A dispneia é uma sensação desconfortável e até angustiante, derivada de uma falta de ar. Também é definida como a sensação consciente da necessidade de respirar, uma função que, sob condições normais, é realizada inconsciente e automaticamente. A dispneia aparece sempre que a demanda ventilatória e, portanto, o ar (e o oxigênio), não podem ser satisfeitos pela capacidade de resposta do indivíduo, reduzida por inúmeros fatores.
TIPOS:
A dispneia causada por uma doença cardíaca pode se manifestar:
• Dispneia de esforço: quando as demandas metabólicas aumentam e, conseqüentemente, o trabalho do coração pelo esforço muscular ou pela tensão emocional
• Dispneia em repouso: presente durante o repouso físico e mental, pode ser dispneia contínua ou paroxística.
- Dispneia contínua: permanente.
- Dispneia paroxística: abrupta e episódica. É o grau mais intenso de dispneia, pode preceder ou acompanhar o chamado edema pulmonar cardiogênico agudo. Na maioria dos casos, aparece durante o repouso noturno devido à reabsorção do líquido intersticial que ocorre em decúbito e que aumenta rapidamente o retorno venoso e a velocidade de enchimento diastólico cardíaco.
A dispneia paroxística diurna e, especialmente, a forma principal derivada de um edema agudo de pulmão, pode ser causada por uma sobrecarga abrupta à ejeção (crise hipertensiva), uma insuficiência ventricular significativa (infarto agudo do miocárdio - extenso) ou uma taquiarritmia de alta freqüência (fibrilação atrial) na presença de uma diminuição da reserva miocárdica ou perturbação do enchimento diastólico do ventrículo esquerdo (estenose mitral).
GRAUS DE CAPACIDADE FUNCIONAL
GRAU I: O paciente apresenta dispneia (ou dor precordial) quando faz grandes esforços (corrida, subida em vários andares de escadas, esportes, trabalho físico intenso), o que ele fez sem desconforto pouco tempo antes.
GRAU II: O paciente apresenta dispneia (ou dor precordial) ao realizar esforços diários moderados (caminhar, correr a curta distância, subir uma escada).
GRAU III: O paciente apresenta dispneia (ou dor precordial) ao realizar esforços leves (higienizar, vestir, conversar, comer).
GRAU IV: O paciente apresenta dispneia (ou dor precordial) em repouso físico e mental completo.
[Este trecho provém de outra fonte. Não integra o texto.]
(** C2, as stated, fails: a record with an empty field map renders a fields
    segment, so its [Error()] differs from that of its twin with nil
    fields. *)
Lemma empty_fields_are_rendered :
  Erroneous_Error 0 twin_heap (Some 1%positive) = Ret "m  {}"
  ∧ Erroneous_Error 0 twin_heap (Some 2%positive) = Ret "m"
  ∧ Erroneous_Error 0 twin_heap (Some 1%positive)
    ≠ Erroneous_Error 0 twin_heap (Some 2%positive).
Proof. by vm_compute. Qed.

(** ** The constructor *)

Lemma two_records_built : built two_records.
Proof.
  apply (built_New three_frames [Msg "b" None]
           {[ 1%positive := mkErroneous "a" None None "proc.go" 250 2 ]}
           (Some (own (Some 2%positive)))).
  - apply (built_New three_frames [Msg "a" None] ∅
             (Some (own (Some 1%positive)))).
    + constructor.
    + repeat constructor.
    + by vm_compute.
  - repeat constructor.
  - by vm_compute.
Qed.

(** C1, as the code has it: when the units before [Err(e1)] all return nil,
    [New] returns [e1] itself, whatever follows [Err(e1)] and whatever the
    call stack: the heap is the one the earlier units left, so no later unit
    and no source capture wrote to it.  When those earlier units are
    standard ones, the record behind [e1] is as it was before the call, and
    so is its [Message()]. *)
Theorem New_Err_own Caller pre post p h h1 :
  range_opts pre (Some (fresh (dom h))) (<[fresh (dom h) := builder]> h)
    = Ret (None, h1) →
  New Caller (pre ++ Err (Some (own p)) :: post) h = Ret (Some (own p), h1)
  ∧ (Forall standard pre →
     ∀ l r, p = Some l → h !! l = Some r →
       h1 !! l = Some r
       ∧ (is_own (err r) = false →
          ∀ fuel, Erroneous_Message fuel h1 p = Erroneous_Message fuel h p)).
Proof.
  intros Hpre. split.
  - unfold New. by rewrite range_opts_app, Hpre.
  - intros Hstd l r -> Hl.
    destruct (range_standard pre (fresh (dom h)) builder h Hstd)
      as (x & r' & Hrun & _).
    rewrite Hpre in Hrun. injection Hrun as _ ->.
    assert (Hl1 : <[fresh (dom h) := r']> h !! l = Some r).
    { rewrite lookup_insert_ne; [done|].
      intros <-. by rewrite fresh_unallocated in Hl. }
    split; [done|]. intros Hown fuel.
    rewrite (Message_unfold _ _ _ _ Hl1), (Message_unfold _ _ _ _ Hl).
    destruct (err r) as [[q|t]|]; [done| |done]. by destruct fuel.
Qed.

Lemma New_Err_own_witness :
  New three_frames
    ([Msg "x" None] ++ Err (Some (own (Some 1%positive))) :: [Msg "z" None])
    two_records
  = Ret (Some (own (Some 1%positive)),
         <[3%positive := set_msg "x" builder]> two_records)
  ∧ Erroneous_Message 0 (<[3%positive := set_msg "x" builder]> two_records)
      (Some 1%positive)
    = Erroneous_Message 0 two_records (Some 1%positive).
Proof.
  destruct (New_Err_own three_frames [Msg "x" None] [Msg "z" None]
              (Some 1%positive) two_records
              (<[3%positive := set_msg "x" builder]> two_records)
              ltac:(by vm_compute)) as [HNew Hsame].
  split; [exact HNew|].
  destruct (Hsame ltac:(repeat constructor) 1%positive
              (mkErroneous "a" None None "proc.go" 250 2) eq_refl eq_refl)
    as [_ HM].
  exact (HM eq_refl 0).
Defined.

(** C1, as stated, fails: with another [*Erroneous] handed to [Err] first,
    [New] returns that one and not the [e1] of the later [Err(e1)]. *)
Lemma New_Err_own_preceded :
  built two_records
  ∧ New three_frames
      [Err (Some (own (Some 1%positive))); Err (Some (own (Some 2%positive)))]
      two_records
    = Ret (Some (own (Some 1%positive)), <[3%positive := builder]> two_records)
  ∧ Some (own (Some 1%positive)) ≠ Some (own (Some 2%positive)).
Proof. split; [apply two_records_built | by vm_compute]. Qed.

(** C10: [Err] of a nil [*Erroneous] short-circuits like any other
    [*Erroneous]: [New] returns that typed nil, which is not the nil
    interface, and its [Error()] is "unknown error". *)
Theorem New_Err_typed_nil Caller rest h :
  ∃ h',
    New Caller (Err (Some (own None)) :: rest) h = Ret (Some (own None), h')
    ∧ Some (own None) ≠ (None : error)
    ∧ ∀ fuel, error_Error (S fuel) h' (Some (own None)) = Ret "unknown error".
Proof. by eexists. Qed.

Lemma New_Err_typed_nil_witness :
  ∃ h',
    New no_frames [Err (Some (own None)); Msg "late" None] ∅
      = Ret (Some (own None), h')
    ∧ error_Error 1 h' (Some (own None)) = Ret "unknown error".
Proof.
  destruct (New_Err_typed_nil no_frames [Msg "late" None] ∅)
    as (h' & HNew & _ & HE).
  exists h'. split; [exact HNew | exact (HE 0)].
Defined.

(** C6, as the code has it: the builder starts with depth 2.  When no unit
    short-circuits and [r] is the record the units leave: if its file is
    empty, the caller is resolved at its depth, and a resolved file and line
    are stored, while a failed resolution leaves the record as the units
    left it; if its file is not empty, nothing is resolved or written.  In
    every case [New] returns the record. *)
Theorem New_capture Caller opts h h1 r :
  range_opts opts (Some (fresh (dom h))) (<[fresh (dom h) := builder]> h)
    = Ret (None, h1) →
  h1 !! fresh (dom h) = Some r →
  depth builder = 2%Z
  ∧ (file r = "" → ∀ f n, Caller (depth r) = Some (f, n) →
       New Caller opts h =
         Ret (Some (own (Some (fresh (dom h)))),
              <[fresh (dom h) :=
                  mkErroneous (msg r) (err r) (fields r) f n (depth r)]> h1))
  ∧ (file r = "" → Caller (depth r) = None →
       New Caller opts h = Ret (Some (own (Some (fresh (dom h)))), h1))
  ∧ (file r ≠ "" →
       New Caller opts h = Ret (Some (own (Some (fresh (dom h)))), h1)).
Proof.
  intros Hrun Hl. split; [done|].
  unfold New. rewrite Hrun, bind_Ret, (capture_Some _ _ _ _ Hl), bind_Ret.
  repeat split.
  - intros Hf f n HC. rewrite HC. by case_decide.
  - intros Hf HC. rewrite HC. by case_decide.
  - intros Hf. by case_decide.
Qed.

Lemma New_capture_witness :
  New three_frames [Depth 1] ∅ =
    Ret (Some (own (Some 1%positive)),
         {[ 1%positive := mkErroneous "" None None "main.go" 7 1 ]})
  ∧ New no_frames [Source "" 5] ∅ =
    Ret (Some (own (Some 1%positive)),
         {[ 1%positive := mkErroneous "" None None "" 5 2 ]})
  ∧ New three_frames [Source "a.go" 1] ∅ =
    Ret (Some (own (Some 1%positive)),
         {[ 1%positive := mkErroneous "" None None "a.go" 1 2 ]}).
Proof.
  split; [|split].
  - pose proof (New_capture three_frames [Depth 1] ∅
                  {[ 1%positive := set_depth 1 builder ]} (set_depth 1 builder)
                  eq_refl eq_refl) as (_ & H & _).
    rewrite (H eq_refl "main.go" 7%Z eq_refl). by vm_compute.
  - pose proof (New_capture no_frames [Source "" 5] ∅
                  {[ 1%positive := mkErroneous "" None None "" 5 2 ]}
                  (mkErroneous "" None None "" 5 2)
                  ltac:(by vm_compute) eq_refl) as (_ & _ & H & _).
    exact (H eq_refl eq_refl).
  - pose proof (New_capture three_frames [Source "a.go" 1] ∅
                  {[ 1%positive := mkErroneous "" None None "a.go" 1 2 ]}
                  (mkErroneous "" None None "a.go" 1 2)
                  ltac:(by vm_compute) eq_refl) as (_ & _ & _ & H).
    exact (H ltac:(done)).
Defined.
Uma vez que a presença real de dispneia patológica foi confirmada, para diferenciar se é cardíaca ou pulmonar, deve-se notar que a primeira, quando é grau III ou IV, é sempre acentuada com o decúbito dorsal ou cabeça baixa.
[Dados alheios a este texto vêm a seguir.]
Lemma sample_timestamps_witness :
  exists df sd,
    outcome (LogLoaderThread_run ".asc" (Some sample_db) None
               (reading sample_schema_log)) =
      Finished df sd /\
    sd !! "Climate.Load" = Some [(3, inject_Z 40)%Q] /\
    exists msg, In msg sample_schema_log /\ fst (3, inject_Z 40)%Q = timestamp msg.
Proof.
  eexists. eexists. split; [vm_compute; reflexivity|].
  split; [reflexivity|].
  apply (sample_timestamps_are_frame_timestamps ".asc" (Some sample_db) None
           (reading sample_schema_log) _ _ eq_refl "Climate.Load"
           [(3, inject_Z 40)%Q]);
    [reflexivity | left; reflexivity].
Defined.

Lemma progress_steps_witness :
  exists df sd,
    outcome (LogLoaderThread_run ".asc" None (Some 2%nat) (reading sample_raw_log)) =
      Finished df sd /\
    (0 < 2)%nat /\
    progress (LogLoaderThread_run ".asc" None (Some 2%nat) (reading sample_raw_log)) =
      [50; 100; 100]%Z /\
    last (progress (LogLoaderThread_run ".asc" None (Some 2%nat)
                      (reading sample_raw_log))) =
      Some 100%Z.
Proof.
  eexists. eexists. split; [vm_compute; reflexivity|].
  split; [lia|]. split; [vm_compute; reflexivity|].
  destruct (progress_steps ".asc" None 2 (reading sample_raw_log) _ _ eq_refl)
    as (_ & _ & Hlast & _); [lia|].
  apply Hlast; [discriminate | simpl; lia].
Defined.

Lemma finished_entries_well_formed_witness :
  PlotterThread_run sample_thread = PlotFinished sample_plot_data /\
  sample_plot_data <> ∅ /\
  values sample_entry <> [].
Proof.
  assert (Hrun : PlotterThread_run sample_thread = PlotFinished sample_plot_data)
    by (vm_compute; reflexivity).
  destruct (finished_entries_well_formed sample_thread sample_plot_data Hrun)
    as [Hne Hall].
  split; [exact Hrun|]. split; [exact Hne|].
  apply (Hall "Engine.RPM" sample_entry). vm_compute. reflexivity.
Defined.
Certos antecedentes e achados no exame físico e estudos complementares apontarão para a insuficiência cardíaca como causa de dispneia. Quando a dispneia cardíaca progride, praticamente o paciente deve permanecer sempre sentado, mesmo durante o exame médico, para poder respirar, o que configura a ortopneia.
Na dispneia de origem respiratória, por outro lado, o paciente pode permanecer horizontal mesmo no grau IV, exceto durante crises intensas de broncoespasmo (asma brônquica).